Lemma fails_bind {R S} (m : M V R) (f : R → M V S) st : fails m st → fails (m ≫= f) st.
Proof. unfold fails, mbind, M_bind. intros [->|[st' ->]]; [by left|right; by eexists]. Qed.
Lemma runs_bind {R S} live T ls ls' (m : M V R) (f : R → M V S) st e e' Q Q' :
  runs live T ls m st e Q →
  (∀ r st1, arena_inv live st1 → extends T st st1 → grown ls st st1 → Q r st1 →
    runs live T ls' (f r) st1 e' Q') →
  runs live T (ls ++ ls') (m ≫= f) st (fate_seq e e') Q'.
Proof.
  intros [Hm|[Ho Hm]] Hf; [|right; split; [by apply out_of_memory_app|by apply fails_bind]].
  destruct e; cbn [fate_seq].
  - destruct Hm as (r & st1 & E & Hi & He & Hg & HQ).
    assert ((m ≫= f) st = f r st1) as Ef by (unfold mbind, M_bind; by rewrite E).
    destruct (Hf r st1 Hi He Hg HQ) as [Hr|[Ho Hr]]; unfold runs, fails; rewrite Ef; [left|right].
    + destruct e'; [|done..]. destruct Hr as (r' & st2 & -> & ? & ? & ? & ?). exists r', st2.
      split_and!; [done|done| | |done]; [by eapply extends_trans|by eapply grown_trans].
    + split; [eapply out_of_memory_grown, Ho; apply Hg|exact Hr].
  - left. destruct Hm as [st' E]. exists st'. unfold mbind, M_bind. by rewrite E.
  - left. unfold mbind, M_bind. by rewrite Hm.
Qed.
Lemma runs_ret {R} live T ls (r : R) st (Q : R → State V → Prop) :
  arena_inv live st → Q r st → runs live T ls (mret r) st Returns Q.
Proof.
  intros Hi HQ. left. exists r, st. split_and!; [done|done|apply extends_refl|apply grown_refl|done].
Qed.
Lemma runs_weaken {R} live (T T' : Z → Prop) ls (m : M V R) st e Q Q' :
  (∀ b, T b → ¬ taken st b ∨ T' b) → (∀ r st', extends T st st' → Q r st' → Q' r st') →
  runs live T ls m st e Q → runs live T' ls m st e Q'.
Proof.
  intros HT HQ [Hm|?]; [left|by right]. destruct e; [|done..].
  destruct Hm as (r & st' & ? & ? & ? & ? & ?). exists r, st'. split_and!; [done|done| |done|auto].
  by eapply extends_weaken.
Qed.

(** Null is never accessible. *)
Lemma null_inaccessible live st n : arena_inv live st → 0 < n → accessible st 0 n = false.
Proof.
  intros Hi Hn. unfold accessible, within. pose proof (iv_buffer _ _ Hi).
  apply orb_false_iff. split; [lia|]. apply not_true_iff_false.
  intros ([p l] & Hp%list_elem_of_In%elem_of_map_to_list & Hw)%existsb_exists.
  assert (0 < p); [|lia]. apply (iv_live _ _ Hi) in Hp as [?|Hp]; [by eapply iv_pos|].
  by apply (iv_overflow _ _ Hi) in Hp as (_ & ? & _).
Qed.

(** *** [map] *)

Section map.
Context (live : gmap Z Layout) {A : Type} (fate : A → Fate) (needs : A → list Layout) (P : A → V → State V → Prop).
Context (HP : ∀ a v st st', s_cells st ⊆ s_cells st' → P a v st → P a v st').

(** The conversion of an element that stands for [a], and the blocks of a slice. *)
Definition converts (m : M V V) (a : A) : Prop :=
  ∀ st, arena_inv live st → runs live none (needs a) m st (fate a) (P a).
Definition slice_needs (t : Layout) (l : list A) : list Layout :=
  match l with [] => [] | _ => array_of t (Z.of_nat (length l)) :: (l ≫= needs) end.

Lemma map_loop_spec t borrow src stride result (l : list A) i st :
  arena_inv live st → layout_ok t → result mod l_align t = 0 → 0 ≤ i →
  let slots := result + i * l_size t in
  let room := Z.of_nat (length l) * l_size t in
  region st slots room →
  (∀ a n v, s_cells st !! a = Some (n, v) → ∀ b, a ≤ b < a + n → ¬ slots ≤ b < slots + room) →
  (∀ j a, l !! j = Some a → converts (borrow (src + (i + Z.of_nat j) * stride)) a) →
  runs live (λ b, slots ≤ b < slots + room) (l ≫= needs) (map_loop t borrow src stride result i (length l)) st
    (fate_all fate l) (λ _ st', ∀ j a, l !! j = Some a → ∃ v,
      load st' (result + (i + Z.of_nat j) * l_size t) t = Some v ∧ P a v st').
Proof.
  intros Hi Ht Hres. revert i st Hi. induction l as [|a l IH]; intros i st Hi Hi0 slots room Hr Hfree Hb.
  { by apply runs_ret. }
  pose proof Ht as (Hs & [Hal _] & Hmult). cbn [length] in *.
  pose proof (Hb 0%nat a eq_refl st Hi) as H0. rewrite Z.add_0_r in H0.
  unfold slots, room in *. clear slots room. cbn [fate_all map_loop].
  set (slot := result + i * l_size t) in *.
  assert (Z.of_nat (S (length l)) * l_size t = l_size t + Z.of_nat (length l) * l_size t) as Eroom by lia.
  assert (0 ≤ Z.of_nat (length l) * l_size t) as Hroom by nia. rewrite Eroom in *.
  eapply (runs_bind live _ _ _ _ _ _ _ _ (λ v st', extends none st st' ∧ P a v st'));
    [eapply (runs_weaken live none); [by intros b []|by intros|exact H0]|].
  intros v st1 Hi1 _ Hg1 [He1 HP1].
  assert (∀ b a' n' v', s_cells st1 !! a' = Some (n', v') → a' ≤ b < a' + n' →
    ¬ slot ≤ b < slot + (l_size t + Z.of_nat (length l) * l_size t)) as Hfree1.
  { intros b a' n' v' Hc Hab Hin. destruct (ex_new _ _ _ He1 _ _ _ Hc) as [Hc0|Hnew].
    - by apply (Hfree _ _ _ Hc0 b).
    - destruct (Hnew b Hab) as [Hnt|[]]. by eapply Hnt, region_taken. }
  change (fate_all fate l) with (fate_seq Returns (fate_all fate l)).
  eapply (runs_bind live _ [] _ _ _ _ _ _ (λ _ st2, s_cells st2 = <[slot := (l_size t, v)]> (s_cells st1) ∧
    extends (λ b, slot ≤ b < slot + l_size t) st1 st2)).
  { destruct (store_spec live st1 slot t v) as (st2 & E2 & Hi2 & He2 & Hg2 & Ec2 & _); try done.
    - eapply region_mono; [exact He1|]. eapply region_sub; [exact Hr|lia|lia].
    - unfold slot. rewrite Z.add_mod, Hres, Z.mul_mod, Hmult by lia. by rewrite Z.mul_0_r.
    - intros a' n' v' Hc. destruct (iv_cells _ _ Hi1 _ _ _ Hc) as [Hn' _].
      apply overlaps_false; [done|done|]. intros b Hbs Hba. apply (Hfree1 b _ _ _ Hc Hba). lia.
    - left. exists tt, st2. split_and!; [done|done| |done|done|done].
      eapply extends_weaken, He2. intros b Hbb. right. cbn in Hbb. lia. }
  intros [] st2 Hi2 _ Hg2 [Ec2 He2].
  assert (result + (i + 1) * l_size t = slot + l_size t) as Eslot by (unfold slot; lia).
  assert (s_cells st2 !! slot = Some (l_size t, v)) as Eslot2 by (rewrite Ec2; apply lookup_insert_eq).
  specialize (IH (i + 1) st2 Hi2 ltac:(lia)). rewrite Eslot in IH. cbv zeta in IH.
  eapply runs_weaken, IH.
  - intros b Hbb. cbn in Hbb. right. lia.
  - intros [] st' He' Hcells [|j] a'.
    + intros [= <-]. exists v. rewrite Z.add_0_r. split.
      * unfold load. fold slot. rewrite (lookup_weaken _ _ _ _ Eslot2 (ex_cells _ _ _ He')). cbn.
        by rewrite Z.eqb_refl.
      * eapply HP, HP1. etransitivity; [apply (ex_cells _ _ _ He2)|apply (ex_cells _ _ _ He')].
    + intros Hj. destruct (Hcells j a' Hj) as (v' & Hv' & HP'). exists v'. split; [|done].
      by replace (i + Z.of_nat (S j)) with (i + 1 + Z.of_nat j) by lia.
  - eapply region_mono; [exact He2|]. eapply region_mono; [exact He1|].
    eapply region_sub; [exact Hr|lia|lia].
  - intros a' n' v'. rewrite Ec2, lookup_insert_Some.
    intros [[<- [= <- <-]]|[_ Hc]] b Hab Hin; [lia|]. apply (Hfree1 b _ _ _ Hc Hab). lia.
  - intros j a' Hj. specialize (Hb (S j) a' Hj).
    by replace (i + 1 + Z.of_nat j) with (i + Z.of_nat (S j)) by lia.
Qed.

(** A slice of converted elements. *)
Definition slice_of (t : Layout) (r : option (Z * Z)) (l : list A) st : Prop :=
  match r with
  | None => l = []
  | Some (p, n) => n = Z.of_nat (length l) ∧
    ∀ j a, l !! j = Some a → ∃ v, load st (p + Z.of_nat j * l_size t) t = Some v ∧ P a v st
  end.

(** With no memory for the slice, the first element is stored to null. *)
Lemma map_loop_null t borrow src stride (l : list A) st a :
  arena_inv live st → 0 < l_size t → l !! 0%nat = Some a → converts (borrow src) a →
  fails (map_loop t borrow src stride 0 0 (length l)) st.
Proof.
  intros Hi Hs Ha Hb. destruct l as [|a' l]; [done|]. injection Ha as ->.
  cbn [length map_loop]. rewrite Z.mul_0_l, Z.add_0_r, Z.mul_0_l, Z.add_0_r.
  unfold fails, mbind, M_bind. destruct (Hb st Hi) as [Hr|[_ [->|[st' ->]]]]; [|by left|right; by eexists].
  destruct (fate a).
  - destruct Hr as (v & st1 & -> & Hi1 & _). left. unfold store.
    by rewrite (null_inaccessible _ _ _ Hi1).
  - destruct Hr as [st' ->]. right. by eexists.
  - rewrite Hr. by left.
Qed.

Lemma map_steps t borrow src stride (l : list A) st :
  arena_inv live st → layout_ok t →
  Z.of_nat (length l) * l_size t ≤ ISIZE_MAX - (l_align t - 1) →
  (∀ j a, l !! j = Some a → converts (borrow (src + Z.of_nat j * stride)) a) →
  runs live none (slice_needs t l) (map t borrow src stride (Z.of_nat (length l))) st (fate_all fate l)
    (λ r st', slice_of t r l st').
Proof.
  intros Hi Ht Hfit Hb. unfold map. destruct l as [|a l0] eqn:El; [by apply runs_ret|]. rewrite <- El in *.
  assert (0 < Z.of_nat (length l)) as Hlen by (rewrite El; cbn; lia).
  rewrite (proj2 (Z.eqb_neq _ 0)) by lia.
  assert (slice_needs t l = [array_of t (Z.of_nat (length l))] ++ (l ≫= needs)) as Eneeds by by subst l.
  destruct (alloc_steps live st t (Z.of_nat (length l)) Hi Ht Hlen Hfit) as
    (p & st1 & Ea & Hi1 & He1 & Ec1 & _ & _ & [(-> & Ho & _)|(Hp & Hg1 & Hal & Hr & Hnt)]).
  { right. split; [by rewrite Eneeds; apply out_of_memory_app|].
    assert (fails (map_loop t borrow src stride 0 0 (length l)) st1) as Hf.
    { eapply (map_loop_null _ _ _ _ _ _ a); [done|apply Ht|by rewrite El|].
      rewrite <- (Z.add_0_r src) at 1. apply (Hb 0%nat). by rewrite El. }
    unfold fails, mbind, M_bind. rewrite Ea, Nat2Z.id.
    destruct Hf as [->|[st' ->]]; [by left|right; by eexists]. }
  pose proof (map_loop_spec t borrow src stride p l 0 st1 Hi1 Ht Hal ltac:(lia)) as Hloop.
  cbv zeta in Hloop. rewrite Z.mul_0_l, Z.add_0_r in Hloop.
  assert (∀ a n v, s_cells st1 !! a = Some (n, v) → ∀ b, a ≤ b < a + n →
    ¬ p ≤ b < p + Z.of_nat (length l) * l_size t) as Hfree.
  { intros a' n v. rewrite Ec1. intros Hc b Hab Hin. destruct (iv_cells _ _ Hi _ _ _ Hc) as [_ Hrc].
    apply (Hnt b Hin). by eapply region_taken. }
  specialize (Hloop Hr Hfree Hb).
  eapply (runs_weaken _ (λ b, p ≤ b < p + Z.of_nat (length l) * l_size t));
    [intros b Hbb; left; by apply Hnt|by intros r st' _; exact id|].
  change (fate_all fate l) with (fate_seq Returns (fate_all fate l)). rewrite Eneeds.
  eapply (runs_bind _ _ _ _ _ _ _ _ _ (λ r st', r = p ∧ st' = st1)).
  { left. exists p, st1. split_and!; [done|done|by apply extends_none|done|done|done]. }
  intros r st1' _ _ _ [-> ->]. rewrite <- (fate_seq_l (fate_all fate l)), Nat2Z.id, <- (app_nil_r (l ≫= needs)).
  eapply runs_bind; [exact Hloop|]. intros [] st2 Hi2 _ _ Hcells.
  apply runs_ret; [done|]. split; [done|]. intros j a' Hj.
  destruct (Hcells j a' Hj) as (v & Hv & HPv). by exists v.
Qed.
End map.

==========

Task to carry out:
Search the entries above for "assert". Show every line that has it.

Exercise response:
    assert ((m ≫= f) st = f r st1) as Ef by (unfold mbind, M_bind; by rewrite E).
  assert (0 < p); [|lia]. apply (iv_live _ _ Hi) in Hp as [?|Hp]; [by eapply iv_pos|].
  assert (Z.of_nat (S (length l)) * l_size t = l_size t + Z.of_nat (length l) * l_size t) as Eroom by lia.
  assert (0 ≤ Z.of_nat (length l) * l_size t) as Hroom by nia. rewrite Eroom in *.
  assert (∀ b a' n' v', s_cells st1 !! a' = Some (n', v') → a' ≤ b < a' + n' →
  assert (result + (i + 1) * l_size t = slot + l_size t) as Eslot by (unfold slot; lia).
  assert (s_cells st2 !! slot = Some (l_size t, v)) as Eslot2 by (rewrite Ec2; apply lookup_insert_eq).
  assert (0 < Z.of_nat (length l)) as Hlen by (rewrite El; cbn; lia).
  assert (slice_needs t l = [array_of t (Z.of_nat (length l))] ++ (l ≫= needs)) as Eneeds by by subst l.
    assert (fails (map_loop t borrow src stride 0 0 (length l)) st1) as Hf.
  assert (∀ a n v, s_cells st1 !! a = Some (n, v) → ∀ b, a ≤ b < a + n →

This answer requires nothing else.